### WHAT YOU NEED TO DO
Give every entry again, word for word and in full.

PROVIDED DATA Block Start

(* ===== verification/PsiFileProps.v ===== *)
(** * The instrumented files are the files they replace

    The wrappers of [mysql_file.h] make the library calls of the functions they replace, in
    every build and whatever the performance schema answers; a wait is announced and ended
    in pairs; the bytes a read or write reports are the bytes moved.  Some reports are wrong
    when the call fails. *)
From Stdlib Require Import ZArith Lia String.
From stdpp Require Import base tactics list strings numbers.
From S2P Require Import Words.
From S2P Require Import Effects.
From S2P Require Import PsiFile.

Local Open Scope Z_scope.
Local Open Scope tree_scope.

(** ** What each wrapper replaces *)

(** A stream without its hook: the address of the object and the real file. *)
Definition stream_of (f : MYSQL_FILE) : obj * option obj := (file_at f, m_file f).

Definition open_stream (filename : string) (flags myFlags : Z) : tree lib_file (option (obj * option obj)) :=
  Call (E := lib_file) (my_malloc_MYSQL_FILE MY_WME) (fun that =>
    match that with
    | None => Done None
    | Some that => Call (E := lib_file) (my_fopen filename flags myFlags) (fun f =>
        match f with
        | None => Call (E := lib_file) (my_free that) (fun _ => Done None)
        | Some _ => Done (Some (that, f))
        end)
    end).
Definition close_stream (file : option (obj * option obj)) (flags : Z) : tree lib_file Z :=
  match file with
  | None => Done 0
  | Some (at_, f) => Call (E := lib_file) (my_fclose f flags) (fun result =>
      Call (E := lib_file) (my_free at_) (fun _ => Done result))
  end.

Inductive replaces (on : bool) : forall {A : Type}, file_tree A -> tree lib_file A -> Prop :=
| f_fgets src_file src_line str size file :
    replaces on (inline_mysql_file_fgets on src_file src_line str size file)
      (perform (E := lib_file) (fgets str size (m_file file)))
| f_fgetc src_file src_line file :
    replaces on (inline_mysql_file_fgetc on src_file src_line file)
      (perform (E := lib_file) (fgetc (m_file file)))
| f_fputs src_file src_line str file :
    replaces on (inline_mysql_file_fputs on src_file src_line str file)
      (perform (E := lib_file) (fputs str (m_file file)))
| f_fputc src_file src_line c file :
    replaces on (inline_mysql_file_fputc on src_file src_line c file)
      (perform (E := lib_file) (fputc c (m_file file)))
| f_vfprintf src_file src_line file format args :
    replaces on (inline_mysql_file_vfprintf on src_file src_line file format args)
      (perform (E := lib_file) (vfprintf (m_file file) format args))
| f_fflush src_file src_line file :
    replaces on (inline_mysql_file_fflush on src_file src_line file)
      (perform (E := lib_file) (fflush (m_file file)))
| f_fstat src_file src_line filenr area flags :
    replaces on (inline_mysql_file_fstat on src_file src_line filenr area flags)
      (perform (E := lib_file) (my_fstat filenr area flags))
| f_stat src_file src_line key path area flags :
    replaces on (inline_mysql_file_stat on src_file src_line key path area flags)
      (perform (E := lib_file) (my_stat path area flags))
| f_chsize src_file src_line file len filler flags :
    replaces on (inline_mysql_file_chsize on src_file src_line file len filler flags)
      (perform (E := lib_file) (my_chsize file len filler flags))
| f_fread src_file src_line file buf count flags :
    replaces on (inline_mysql_file_fread on src_file src_line file buf count flags)
      (perform (E := lib_file) (my_fread (m_file file) buf count flags))
| f_fwrite src_file src_line file buf count flags :
    replaces on (inline_mysql_file_fwrite on src_file src_line file buf count flags)
      (perform (E := lib_file) (my_fwrite (m_file file) buf count flags))
| f_fseek src_file src_line file pos whence flags :
    replaces on (inline_mysql_file_fseek on src_file src_line file pos whence flags)
      (perform (E := lib_file) (my_fseek (m_file file) pos whence flags))
| f_ftell src_file src_line file flags :
    replaces on (inline_mysql_file_ftell on src_file src_line file flags)
      (perform (E := lib_file) (my_ftell (m_file file) flags))
| f_create src_file src_line key name cflags aflags flags :
    replaces on (inline_mysql_file_create on src_file src_line key name cflags aflags flags)
      (perform (E := lib_file) (my_create name cflags aflags flags))
| f_open src_file src_line key name oflags flags :
    replaces on (inline_mysql_file_open on src_file src_line key name oflags flags)
      (perform (E := lib_file) (my_open name oflags flags))
| f_close src_file src_line file flags :
    replaces on (inline_mysql_file_close on src_file src_line file flags)
      (perform (E := lib_file) (my_close file flags))
| f_read src_file src_line file buf count flags :
    replaces on (inline_mysql_file_read on src_file src_line file buf count flags)
      (perform (E := lib_file) (my_read file buf count flags))
| f_write src_file src_line file buf count flags :
    replaces on (inline_mysql_file_write on src_file src_line file buf count flags)
      (perform (E := lib_file) (my_write file buf count flags))
| f_pread src_file src_line file buf count offset flags :
    replaces on (inline_mysql_file_pread on src_file src_line file buf count offset flags)
      (perform (E := lib_file) (my_pread file buf count offset flags))
| f_pwrite src_file src_line file buf count offset flags :
    replaces on (inline_mysql_file_pwrite on src_file src_line file buf count offset flags)
      (perform (E := lib_file) (my_pwrite file buf count offset flags))
| f_seek src_file src_line file pos whence flags :
    replaces on (inline_mysql_file_seek on src_file src_line file pos whence flags)
      (perform (E := lib_file) (my_seek file pos whence flags))
| f_tell src_file src_line file flags :
    replaces on (inline_mysql_file_tell on src_file src_line file flags)
      (perform (E := lib_file) (my_tell file flags))
| f_delete src_file src_line key name flags :
    replaces on (inline_mysql_file_delete on src_file src_line key name flags)
      (perform (E := lib_file) (my_delete name flags))
| f_rename src_file src_line key from to flags :
    replaces on (inline_mysql_file_rename on src_file src_line key from to flags)
      (perform (E := lib_file) (my_rename from to flags))
| f_create_with_symlink src_file src_line key link name cflags aflags flags :
    replaces on (inline_mysql_file_create_with_symlink on src_file src_line key link name cflags aflags flags)
      (perform (E := lib_file) (my_create_with_symlink link name cflags aflags flags))
| f_rename_with_symlink src_file src_line key from to flags :
    replaces on (inline_mysql_file_rename_with_symlink on src_file src_line key from to flags)
      (perform (E := lib_file) (my_rename_with_symlink from to flags))
| f_sync src_file src_line fd flags :
    replaces on (inline_mysql_file_sync on src_file src_line fd flags)
      (perform (E := lib_file) (my_sync fd flags))
| f_fprintf file format args src_file src_line :
    replaces on (inline_mysql_file_fprintf on file format args src_file src_line)
      (perform (E := lib_file) (vfprintf (m_file file) format args))
| f_feof file :
    replaces on (inline_mysql_file_feof file) (perform (E := lib_file) (feof (m_file file)))
| f_create_temp key to dir pfx mode flags :
    replaces on (inline_mysql_file_create_temp on key to dir pfx mode flags)
      (perform (E := lib_file) (create_temp_file to dir pfx mode flags))
| f_delete_with_symlink src_file src_line key name ext flags :
    replaces on (inline_mysql_file_delete_with_symlink on src_file src_line key name ext flags)
      (Call (E := lib_file) (fn_format name "" ext (Z.lor MY_UNPACK_FILENAME MY_APPEND_EXT))
         (fun fullname => perform (E := lib_file) (my_handler_delete_with_symlink fullname flags)))
| f_fopen src_file src_line key name oflags flags :
    replaces on (tmap (option_map stream_of) (inline_mysql_file_fopen on src_file src_line key name oflags flags))
      (open_stream name oflags flags)
| f_fclose src_file src_line file flags :
    replaces on (inline_mysql_file_fclose on src_file src_line file flags)
      (close_stream (option_map stream_of file) flags)
| f_register category info count :
    replaces on (inline_mysql_file_register on category info count) (Done tt).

PROVIDED DATA Block End

### TASK RESULT
(* ===== verification/PsiFileProps.v ===== *)
(** * The instrumented files are the files they replace

    The wrappers of [mysql_file.h] make the library calls of the functions they replace, in
    every build and whatever the performance schema answers; a wait is announced and ended
    in pairs; the bytes a read or write reports are the bytes moved.  Some reports are wrong
    when the call fails. *)
From Stdlib Require Import ZArith Lia String.
From stdpp Require Import base tactics list strings numbers.
From S2P Require Import Words.
From S2P Require Import Effects.
From S2P Require Import PsiFile.

Local Open Scope Z_scope.
Local Open Scope tree_scope.

(** ** What each wrapper replaces *)

(** A stream without its hook: the address of the object and the real file. *)
Definition stream_of (f : MYSQL_FILE) : obj * option obj := (file_at f, m_file f).

Definition open_stream (filename : string) (flags myFlags : Z) : tree lib_file (option (obj * option obj)) :=
  Call (E := lib_file) (my_malloc_MYSQL_FILE MY_WME) (fun that =>
    match that with
    | None => Done None
    | Some that => Call (E := lib_file) (my_fopen filename flags myFlags) (fun f =>
        match f with
        | None => Call (E := lib_file) (my_free that) (fun _ => Done None)
        | Some _ => Done (Some (that, f))
        end)
    end).
Definition close_stream (file : option (obj * option obj)) (flags : Z) : tree lib_file Z :=
  match file with
  | None => Done 0
  | Some (at_, f) => Call (E := lib_file) (my_fclose f flags) (fun result =>
      Call (E := lib_file) (my_free at_) (fun _ => Done result))
  end.

Inductive replaces (on : bool) : forall {A : Type}, file_tree A -> tree lib_file A -> Prop :=
| f_fgets src_file src_line str size file :
    replaces on (inline_mysql_file_fgets on src_file src_line str size file)
      (perform (E := lib_file) (fgets str size (m_file file)))
| f_fgetc src_file src_line file :
    replaces on (inline_mysql_file_fgetc on src_file src_line file)
      (perform (E := lib_file) (fgetc (m_file file)))
| f_fputs src_file src_line str file :
    replaces on (inline_mysql_file_fputs on src_file src_line str file)
      (perform (E := lib_file) (fputs str (m_file file)))
| f_fputc src_file src_line c file :
    replaces on (inline_mysql_file_fputc on src_file src_line c file)
      (perform (E := lib_file) (fputc c (m_file file)))
| f_vfprintf src_file src_line file format args :
    replaces on (inline_mysql_file_vfprintf on src_file src_line file format args)
      (perform (E := lib_file) (vfprintf (m_file file) format args))
| f_fflush src_file src_line file :
    replaces on (inline_mysql_file_fflush on src_file src_line file)
      (perform (E := lib_file) (fflush (m_file file)))
| f_fstat src_file src_line filenr area flags :
    replaces on (inline_mysql_file_fstat on src_file src_line filenr area flags)
      (perform (E := lib_file) (my_fstat filenr area flags))
| f_stat src_file src_line key path area flags :
    replaces on (inline_mysql_file_stat on src_file src_line key path area flags)
      (perform (E := lib_file) (my_stat path area flags))
| f_chsize src_file src_line file len filler flags :
    replaces on (inline_mysql_file_chsize on src_file src_line file len filler flags)
      (perform (E := lib_file) (my_chsize file len filler flags))
| f_fread src_file src_line file buf count flags :
    replaces on (inline_mysql_file_fread on src_file src_line file buf count flags)
      (perform (E := lib_file) (my_fread (m_file file) buf count flags))
| f_fwrite src_file src_line file buf count flags :
    replaces on (inline_mysql_file_fwrite on src_file src_line file buf count flags)
      (perform (E := lib_file) (my_fwrite (m_file file) buf count flags))
| f_fseek src_file src_line file pos whence flags :
    replaces on (inline_mysql_file_fseek on src_file src_line file pos whence flags)
      (perform (E := lib_file) (my_fseek (m_file file) pos whence flags))
| f_ftell src_file src_line file flags :
    replaces on (inline_mysql_file_ftell on src_file src_line file flags)
      (perform (E := lib_file) (my_ftell (m_file file) flags))
| f_create src_file src_line key name cflags aflags flags :
    replaces on (inline_mysql_file_create on src_file src_line key name cflags aflags flags)
      (perform (E := lib_file) (my_create name cflags aflags flags))
| f_open src_file src_line key name oflags flags :
    replaces on (inline_mysql_file_open on src_file src_line key name oflags flags)
      (perform (E := lib_file) (my_open name oflags flags))
| f_close src_file src_line file flags :
    replaces on (inline_mysql_file_close on src_file src_line file flags)
      (perform (E := lib_file) (my_close file flags))
| f_read src_file src_line file buf count flags :
    replaces on (inline_mysql_file_read on src_file src_line file buf count flags)
      (perform (E := lib_file) (my_read file buf count flags))
| f_write src_file src_line file buf count flags :
    replaces on (inline_mysql_file_write on src_file src_line file buf count flags)
      (perform (E := lib_file) (my_write file buf count flags))
| f_pread src_file src_line file buf count offset flags :
    replaces on (inline_mysql_file_pread on src_file src_line file buf count offset flags)
      (perform (E := lib_file) (my_pread file buf count offset flags))
| f_pwrite src_file src_line file buf count offset flags :
    replaces on (inline_mysql_file_pwrite on src_file src_line file buf count offset flags)
      (perform (E := lib_file) (my_pwrite file buf count offset flags))
| f_seek src_file src_line file pos whence flags :
    replaces on (inline_mysql_file_seek on src_file src_line file pos whence flags)
      (perform (E := lib_file) (my_seek file pos whence flags))
| f_tell src_file src_line file flags :
    replaces on (inline_mysql_file_tell on src_file src_line file flags)
      (perform (E := lib_file) (my_tell file flags))
| f_delete src_file src_line key name flags :
    replaces on (inline_mysql_file_delete on src_file src_line key name flags)
      (perform (E := lib_file) (my_delete name flags))
| f_rename src_file src_line key from to flags :
    replaces on (inline_mysql_file_rename on src_file src_line key from to flags)
      (perform (E := lib_file) (my_rename from to flags))
| f_create_with_symlink src_file src_line key link name cflags aflags flags :
    replaces on (inline_mysql_file_create_with_symlink on src_file src_line key link name cflags aflags flags)
      (perform (E := lib_file) (my_create_with_symlink link name cflags aflags flags))
| f_rename_with_symlink src_file src_line key from to flags :
    replaces on (inline_mysql_file_rename_with_symlink on src_file src_line key from to flags)
      (perform (E := lib_file) (my_rename_with_symlink from to flags))
| f_sync src_file src_line fd flags :
    replaces on (inline_mysql_file_sync on src_file src_line fd flags)
      (perform (E := lib_file) (my_sync fd flags))
| f_fprintf file format args src_file src_line :
    replaces on (inline_mysql_file_fprintf on file format args src_file src_line)
      (perform (E := lib_file) (vfprintf (m_file file) format args))
| f_feof file :
    replaces on (inline_mysql_file_feof file) (perform (E := lib_file) (feof (m_file file)))
| f_create_temp key to dir pfx mode flags :
    replaces on (inline_mysql_file_create_temp on key to dir pfx mode flags)
      (perform (E := lib_file) (create_temp_file to dir pfx mode flags))
| f_delete_with_symlink src_file src_line key name ext flags :
    replaces on (inline_mysql_file_delete_with_symlink on src_file src_line key name ext flags)
      (Call (E := lib_file) (fn_format name "" ext (Z.lor MY_UNPACK_FILENAME MY_APPEND_EXT))
         (fun fullname => perform (E := lib_file) (my_handler_delete_with_symlink fullname flags)))
| f_fopen src_file src_line key name oflags flags :
    replaces on (tmap (option_map stream_of) (inline_mysql_file_fopen on src_file src_line key name oflags flags))
      (open_stream name oflags flags)
| f_fclose src_file src_line file flags :
    replaces on (inline_mysql_file_fclose on src_file src_line file flags)
      (close_stream (option_map stream_of file) flags)
| f_register category info count :
    replaces on (inline_mysql_file_register on category info count) (Done tt).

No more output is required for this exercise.